> _Stored data_:
>>>>>

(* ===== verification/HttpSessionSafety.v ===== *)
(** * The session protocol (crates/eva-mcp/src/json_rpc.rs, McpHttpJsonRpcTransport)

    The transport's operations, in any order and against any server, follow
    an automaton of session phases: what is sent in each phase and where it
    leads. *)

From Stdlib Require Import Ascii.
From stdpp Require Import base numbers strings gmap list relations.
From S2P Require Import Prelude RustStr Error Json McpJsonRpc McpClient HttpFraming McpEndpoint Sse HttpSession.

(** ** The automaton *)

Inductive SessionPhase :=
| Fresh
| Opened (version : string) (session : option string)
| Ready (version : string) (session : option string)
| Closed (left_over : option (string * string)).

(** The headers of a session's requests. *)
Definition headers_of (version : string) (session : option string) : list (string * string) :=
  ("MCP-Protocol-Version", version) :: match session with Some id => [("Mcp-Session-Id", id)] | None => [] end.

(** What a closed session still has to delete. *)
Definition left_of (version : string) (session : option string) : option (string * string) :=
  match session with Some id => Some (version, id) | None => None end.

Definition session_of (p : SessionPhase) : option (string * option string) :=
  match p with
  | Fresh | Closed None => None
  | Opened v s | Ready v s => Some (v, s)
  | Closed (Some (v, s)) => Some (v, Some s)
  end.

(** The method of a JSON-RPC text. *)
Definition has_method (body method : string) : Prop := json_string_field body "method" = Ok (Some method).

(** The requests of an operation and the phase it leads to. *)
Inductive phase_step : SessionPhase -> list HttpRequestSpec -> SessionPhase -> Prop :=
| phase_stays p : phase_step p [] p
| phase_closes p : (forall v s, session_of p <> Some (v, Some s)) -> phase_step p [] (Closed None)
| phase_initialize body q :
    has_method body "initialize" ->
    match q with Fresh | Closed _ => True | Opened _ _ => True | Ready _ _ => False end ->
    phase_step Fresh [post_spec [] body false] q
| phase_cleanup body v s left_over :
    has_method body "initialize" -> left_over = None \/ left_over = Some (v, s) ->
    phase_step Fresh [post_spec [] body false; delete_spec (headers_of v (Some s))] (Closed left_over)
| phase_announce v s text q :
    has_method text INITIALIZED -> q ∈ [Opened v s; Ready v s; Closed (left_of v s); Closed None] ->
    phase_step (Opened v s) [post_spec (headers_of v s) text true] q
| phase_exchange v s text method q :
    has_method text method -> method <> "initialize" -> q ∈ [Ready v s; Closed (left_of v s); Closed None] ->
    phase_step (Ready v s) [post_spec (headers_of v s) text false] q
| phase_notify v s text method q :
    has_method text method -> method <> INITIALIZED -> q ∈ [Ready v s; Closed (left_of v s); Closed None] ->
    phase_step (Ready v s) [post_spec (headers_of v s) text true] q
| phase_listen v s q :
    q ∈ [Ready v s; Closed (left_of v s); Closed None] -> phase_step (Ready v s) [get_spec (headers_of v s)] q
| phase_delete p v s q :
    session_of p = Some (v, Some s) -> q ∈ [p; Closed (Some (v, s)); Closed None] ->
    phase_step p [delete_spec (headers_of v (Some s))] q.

<<<<<

> _Problem statement_:
Extract every line above exactly as it stands.

> _Solution to the problem_:
(* ===== verification/HttpSessionSafety.v ===== *)
(** * The session protocol (crates/eva-mcp/src/json_rpc.rs, McpHttpJsonRpcTransport)

    The transport's operations, in any order and against any server, follow
    an automaton of session phases: what is sent in each phase and where it
    leads. *)

From Stdlib Require Import Ascii.
From stdpp Require Import base numbers strings gmap list relations.
From S2P Require Import Prelude RustStr Error Json McpJsonRpc McpClient HttpFraming McpEndpoint Sse HttpSession.

(** ** The automaton *)

Inductive SessionPhase :=
| Fresh
| Opened (version : string) (session : option string)
| Ready (version : string) (session : option string)
| Closed (left_over : option (string * string)).

(** The headers of a session's requests. *)
Definition headers_of (version : string) (session : option string) : list (string * string) :=
  ("MCP-Protocol-Version", version) :: match session with Some id => [("Mcp-Session-Id", id)] | None => [] end.

(** What a closed session still has to delete. *)
Definition left_of (version : string) (session : option string) : option (string * string) :=
  match session with Some id => Some (version, id) | None => None end.

Definition session_of (p : SessionPhase) : option (string * option string) :=
  match p with
  | Fresh | Closed None => None
  | Opened v s | Ready v s => Some (v, s)
  | Closed (Some (v, s)) => Some (v, Some s)
  end.

(** The method of a JSON-RPC text. *)
Definition has_method (body method : string) : Prop := json_string_field body "method" = Ok (Some method).

(** The requests of an operation and the phase it leads to. *)
Inductive phase_step : SessionPhase -> list HttpRequestSpec -> SessionPhase -> Prop :=
| phase_stays p : phase_step p [] p
| phase_closes p : (forall v s, session_of p <> Some (v, Some s)) -> phase_step p [] (Closed None)
| phase_initialize body q :
    has_method body "initialize" ->
    match q with Fresh | Closed _ => True | Opened _ _ => True | Ready _ _ => False end ->
    phase_step Fresh [post_spec [] body false] q
| phase_cleanup body v s left_over :
    has_method body "initialize" -> left_over = None \/ left_over = Some (v, s) ->
    phase_step Fresh [post_spec [] body false; delete_spec (headers_of v (Some s))] (Closed left_over)
| phase_announce v s text q :
    has_method text INITIALIZED -> q ∈ [Opened v s; Ready v s; Closed (left_of v s); Closed None] ->
    phase_step (Opened v s) [post_spec (headers_of v s) text true] q
| phase_exchange v s text method q :
    has_method text method -> method <> "initialize" -> q ∈ [Ready v s; Closed (left_of v s); Closed None] ->
    phase_step (Ready v s) [post_spec (headers_of v s) text false] q
| phase_notify v s text method q :
    has_method text method -> method <> INITIALIZED -> q ∈ [Ready v s; Closed (left_of v s); Closed None] ->
    phase_step (Ready v s) [post_spec (headers_of v s) text true] q
| phase_listen v s q :
    q ∈ [Ready v s; Closed (left_of v s); Closed None] -> phase_step (Ready v s) [get_spec (headers_of v s)] q
| phase_delete p v s q :
    session_of p = Some (v, Some s) -> q ∈ [p; Closed (Some (v, s)); Closed None] ->
    phase_step p [delete_spec (headers_of v (Some s))] q.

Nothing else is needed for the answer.